→ **Records drawn from a dataset**:
------------------------------------------------------------
(* ===== verification/FileSizeCache.v ===== *)
(** * services/file_size_cache.go

    A bounded map from [(infoHash, path)] to the upstream size of the file,
    filled from response headers and read by the session limiter.  The mutex
    makes every operation atomic, so each is a function on the state. *)

From S2P Require Import Prelude GoStrings ServicesConfig.

Record FileKey := mkFileKey { fk_InfoHash : string; fk_Path : string }.

Record FileSizeCache := mkCache { capacity : Z; cache_m : gmap string Z }.

Definition NewFileSizeCache (flag : Z) : FileSizeCache :=
  mkCache (if (flag <=? 0)%Z then 100000 else flag)%Z ∅.

Definition cacheKey (infoHash path : string) : string := infoHash +:+ "|" +:+ path.

Definition Get (c : FileSizeCache) (infoHash path : string) : option Z :=
  cache_m c !! cacheKey infoHash path.

(** [for k := range c.m { delete(c.m, k); toEvict--; if toEvict <= 0 {break} }] *)
Fixpoint evict (order : list string) (toEvict : Z) (m : gmap string Z) : gmap string Z :=
  match order with
  | [] => m
  | k :: ks =>
      let m := delete k m in
      let toEvict := (toEvict - 1)%Z in
      if (toEvict <=? 0)%Z then m else evict ks toEvict m
  end.

Definition evict_count (cap : Z) : Z :=
  let n := Z.quot cap 10 in if (n <? 1)%Z then 1%Z else n.

Definition Set_ (c : FileSizeCache) (order : list string) (infoHash path : string) (size_ : Z)
  : FileSizeCache :=
  if (size_ <=? 0)%Z then c else
  let m :=
    if (capacity c <=? Z.of_nat (size (cache_m c)))%Z
    then evict order (evict_count (capacity c)) (cache_m c)
    else cache_m c in
  mkCache (capacity c) (<[cacheKey infoHash path := size_]> m).

(** [ContentLength] is -1 when unknown. *)
Definition SizeFromHeaders (statusCode contentLength : Z) (contentRange : string) : Z :=
  if (statusCode =? 206)%Z then
    match last_index contentRange "/" with
    | Some i =>
        let tail := str_drop (i + 1) contentRange in
        if decide (tail ≠ "*") then
          match parse_int 10 tail with
          | Some n => if (0 <? n)%Z then n else 0%Z
          | None => 0%Z
          end
        else 0%Z
    | None => 0%Z
    end
  else if ((statusCode =? 200) && (0 <? contentLength))%Z then contentLength
  else 0%Z.

(** ** Eviction *)

Lemma evict_subseteq order n m : evict order n m ⊆ m.
Proof.
  revert n m. induction order as [|k ks IH]; intros n m; simpl; [done|].
  case_match; [apply delete_subseteq|].
  etransitivity; [apply IH|apply delete_subseteq].
Qed.

(** Every step of the loop removes one entry. *)
Lemma evict_size order n m :
  NoDup order → (∀ k, k ∈ order → is_Some (m !! k)) → (1 ≤ n)%Z →
  Z.of_nat (size (evict order n m)) =
    (Z.of_nat (size m) - Z.min n (Z.of_nat (length order)))%Z.
Proof.
  intros Hnd. revert n m. induction Hnd as [|k ks Hk Hnd IH]; intros n m Hin Hn.
  - simpl. lia.
  - assert (size m = S (size (delete k m))) as Hs.
    { destruct (Hin k) as [v Hv]; [by left|].
      rewrite <-(insert_delete_id m k v) at 1 by done.
      by rewrite map_size_insert_None by apply lookup_delete_eq. }
    cbn [evict length]. destruct (Z.leb_spec (n - 1) 0).
    + rewrite Hs. lia.
    + rewrite IH; [rewrite Hs; lia| |lia].
      intros j Hj. rewrite lookup_delete_ne by (by intros ->). apply Hin. by right.
Qed.

Lemma evict_size_ranges order n m :
  ranges m order → (1 ≤ n)%Z →
  Z.of_nat (size (evict order n m)) = (Z.of_nat (size m) - Z.min n (Z.of_nat (size m)))%Z.
Proof.
  intros Hr Hn.
  assert (length order = size m) as Hl.
  { unfold ranges in Hr. apply Permutation_length in Hr.
    rewrite Hr, length_fmap. by rewrite length_map_to_list. }
  rewrite evict_size, Hl; [done|by eapply ranges_NoDup| |done].
  intros k. by rewrite (ranges_elem m).
Qed.

Lemma evict_count_pos cap : (1 ≤ evict_count cap)%Z.
Proof. unfold evict_count. case_match; lia. Qed.

Lemma cacheKey_inj h p h' p' :
  occurs "|" h = false → occurs "|" h' = false → cacheKey h p = cacheKey h' p' → h = h' ∧ p = p'.
Proof.
  unfold cacheKey. intros Hh Hh' Heq.
  assert (cut (h +:+ String "|" p) "|" = Some (h, p)) as E1 by (by apply cut_Some).
  assert (cut (h' +:+ String "|" p') "|" = Some (h', p')) as E2 by (by apply cut_Some).
  rewrite !str_app_cons, !str_app_nil_l in Heq. rewrite Heq, E2 in E1. by injection E1.
Qed.

(** ** Histories *)

(** The caches a program can build: any sequence of [Set_], each with any
    possible eviction order. *)
Inductive reachable (flag : Z) : FileSizeCache → Prop :=
  | reach_new : reachable flag (NewFileSizeCache flag)
  | reach_set c order h p n :
      reachable flag c → ranges (cache_m c) order → reachable flag (Set_ c order h p n).

Lemma Set_size c order h p n :
  ranges (cache_m c) order → (1 ≤ capacity c)%Z →
  (Z.of_nat (size (cache_m c)) ≤ capacity c)%Z →
  (Z.of_nat (size (cache_m (Set_ c order h p n))) ≤ capacity c)%Z.
Proof.
  intros Hr Hc Hs. unfold Set_. case_match; [done|]. cbn [cache_m].
  assert (∀ m : gmap string Z, size (<[cacheKey h p:=n]> m) ≤ S (size m)) as Hins.
  { intros m. destruct (m !! cacheKey h p) eqn:E.
    - rewrite map_size_insert_Some; [lia|eauto].
    - by rewrite map_size_insert_None. }
  destruct (Z.leb_spec (capacity c) (Z.of_nat (size (cache_m c)))).
  - pose proof (evict_size_ranges order (evict_count (capacity c)) _ Hr (evict_count_pos _)).
    pose proof (evict_count_pos (capacity c)).
    specialize (Hins (evict order (evict_count (capacity c)) (cache_m c))). lia.
  - specialize (Hins (cache_m c)). lia.
Qed.

(** C40: the cache stays within its capacity for every history of [Set] calls
    and every order of map iteration during eviction, and it holds only
    positive sizes. *)
Theorem cache_bounded flag c :
  reachable flag c →
  (1 ≤ capacity c)%Z ∧ (Z.of_nat (size (cache_m c)) ≤ capacity c)%Z ∧
  map_Forall (λ _ n, (0 < n)%Z) (cache_m c).
Proof.
  induction 1 as [|c order h p n Hreach (Hc & Hs & Hpos) Hr].
  - unfold NewFileSizeCache. simpl. rewrite map_size_empty.
    destruct (Z.leb_spec flag 0); split; try lia; split; try lia; apply map_Forall_empty.
  - assert (capacity (Set_ c order h p n) = capacity c) as -> by (unfold Set_; by case_match).
    split; [done|]. split; [by apply Set_size|].
    unfold Set_. destruct (Z.leb_spec n 0); [done|]. cbn [cache_m].
    apply map_Forall_insert_2; [done|]. case_match; [|done].
    intros j v Hj. eapply (Hpos j), lookup_weaken; [done|apply evict_subseteq].
Qed.

(** What [Set] does to the map: the new entry is stored; another entry is
    kept or evicted but never changed; nothing is evicted below capacity, and
    at capacity exactly [max 1 (capacity / 10)] entries go (all of them when
    there are fewer). *)
Theorem Set_spec c order h p n :
  ranges (cache_m c) order → (0 < n)%Z →
  ∃ m, cache_m (Set_ c order h p n) = <[cacheKey h p := n]> m ∧ m ⊆ cache_m c ∧
    Get (Set_ c order h p n) h p = Some n ∧
    ((Z.of_nat (size (cache_m c)) < capacity c)%Z → m = cache_m c) ∧
    ((capacity c ≤ Z.of_nat (size (cache_m c)))%Z →
       Z.of_nat (size m) = Z.max 0 (Z.of_nat (size (cache_m c)) - evict_count (capacity c))).
Proof.
  intros Hr Hn. unfold Get, Set_. destruct (Z.leb_spec n 0); [lia|]. cbn [cache_m].
  destruct (Z.leb_spec (capacity c) (Z.of_nat (size (cache_m c)))) as [Hle|Hlt].
  - eexists. split; [done|]. split; [apply evict_subseteq|].
    split; [apply lookup_insert_eq|]. split; [lia|]. intros _.
    rewrite evict_size_ranges by (done || apply evict_count_pos). lia.
  - eexists. split; [done|]. split; [done|]. split; [apply lookup_insert_eq|].
    split; [done|lia].
Qed.

(** [SizeFromHeaders] is never negative, trusts Content-Length only on
    status 200, and on a 206 reads the total that a well-formed Content-Range
    prints. *)
Theorem SizeFromHeaders_spec status len range_start n :
  in_s 64 n → (0 < n)%Z →
  SizeFromHeaders 206 len ("bytes " +:+ range_start +:+ "/" +:+ itoa n) = n ∧
  SizeFromHeaders 206 len ("bytes " +:+ range_start +:+ "/*") = 0%Z ∧
  SizeFromHeaders 200 len range_start = Z.max 0 len ∧
  (status ≠ 200 → status ≠ 206 → SizeFromHeaders status len range_start = 0)%Z.
Proof.
  intros Hn Hpos.
  assert (∀ a b, occurs "/" b = false → last_index (a +:+ "/" +:+ b) "/" = Some (slen a)) as Hlast.
  { intros a b Hb. apply last_index_Some. exists a, b. by rewrite str_app_cons, str_app_nil_l. }
  assert (∀ a b, str_drop (slen a + 1) (a +:+ "/" +:+ b) = b) as Hdrop.
  { intros a b. rewrite str_app_assoc. replace (slen a + 1) with (slen (a +:+ "/"))
      by (rewrite slen_app; done). apply str_drop_app. }
  assert (occurs "/" (itoa n) = false) as Hslash.
  { destruct n as [|q|q]; try lia. change (itoa (Z.pos q)) with (pretty (N.pos q)).
    destruct (pretty_N_digits (N.pos q)) as (ch & s & -> & Hd). revert Hd. clear.
    generalize (String ch s). induction s0 as [|e s0 IH]; [done|].
    simpl. intros [He Hs]%andb_true_iff. rewrite IH by done.
    case_bool_decide; [by subst|done]. }
  assert (itoa n ≠ "*") as Hstar.
  { intros E. pose proof (parse_int_itoa n Hn) as Hp. rewrite E in Hp. discriminate. }
  split; [|split; [|split]].
  - unfold SizeFromHeaders. simpl (206 =? 206)%Z. cbv iota.
    rewrite str_app_assoc, Hlast, Hdrop by done.
    rewrite decide_True by done. rewrite parse_int_itoa by done.
    by destruct (Z.ltb_spec 0 n); [|lia].
  - unfold SizeFromHeaders. simpl (206 =? 206)%Z. cbv iota.
    change ("/*") with ("/" +:+ "*").
    rewrite str_app_assoc, Hlast, Hdrop by done. by rewrite decide_False by naive_solver.
  - unfold SizeFromHeaders. simpl. destruct (Z.ltb_spec 0 len); lia.
  - intros H1 H2. unfold SizeFromHeaders.
    apply Z.eqb_neq in H1 as ->. by apply Z.eqb_neq in H2 as ->.
Qed.

(** ** Concrete inputs *)

Example cache_bounded_witness :
  ∃ c, reachable 1 c ∧ size (cache_m c) = 1 ∧ (Z.of_nat (size (cache_m c)) ≤ capacity c)%Z.
Proof.
  set (c1 := Set_ (NewFileSizeCache 1) [] "h" "/a" 10).
  assert (reachable 1 (Set_ c1 ["h|/a"] "h" "/b" 20)) as Hr.
  { apply reach_set; [apply reach_set; [apply reach_new|unfold ranges; by vm_compute]|].
    unfold ranges. by vm_compute. }
  exists (Set_ c1 ["h|/a"] "h" "/b" 20). split; [exact Hr|]. split; [by vm_compute|].
  exact (proj1 (proj2 (cache_bounded 1 _ Hr))).
Defined.

Example Set_spec_witness :
  Get (Set_ (mkCache 1 {["h|/a" := 10%Z]}) ["h|/a"] "h" "/b" 20) "h" "/b" = Some 20%Z.
Proof.
  assert (ranges ({["h|/a" := 10%Z]} : gmap string Z) ["h|/a"]) as Hr
    by (unfold ranges; by vm_compute).
  destruct (Set_spec (mkCache 1 {["h|/a" := 10%Z]}) ["h|/a"] "h" "/b" 20 Hr eq_refl)
    as (m & _ & _ & H & _). exact H.
Defined.

Example SizeFromHeaders_spec_witness :
  SizeFromHeaders 206 5 ("bytes " +:+ "0-4" +:+ "/" +:+ itoa 123) = 123%Z ∧
  SizeFromHeaders 304 5 "0-4" = 0%Z.
Proof.
  destruct (SizeFromHeaders_spec 304 5 "0-4" 123 ltac:(split; lia) ltac:(lia))
    as (H1 & _ & _ & H4).
  split; [exact H1|]. apply H4; lia.
Defined.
------------------------------------------------------------
→ **Instructions to follow**: Out of the records, collect only those lines that contain the string "Hdrop".

→ **Answer to this problem**:
  assert (∀ a b, str_drop (slen a + 1) (a +:+ "/" +:+ b) = b) as Hdrop.
    rewrite str_app_assoc, Hlast, Hdrop by done.
    rewrite str_app_assoc, Hlast, Hdrop by done. by rewrite decide_False by naive_solver.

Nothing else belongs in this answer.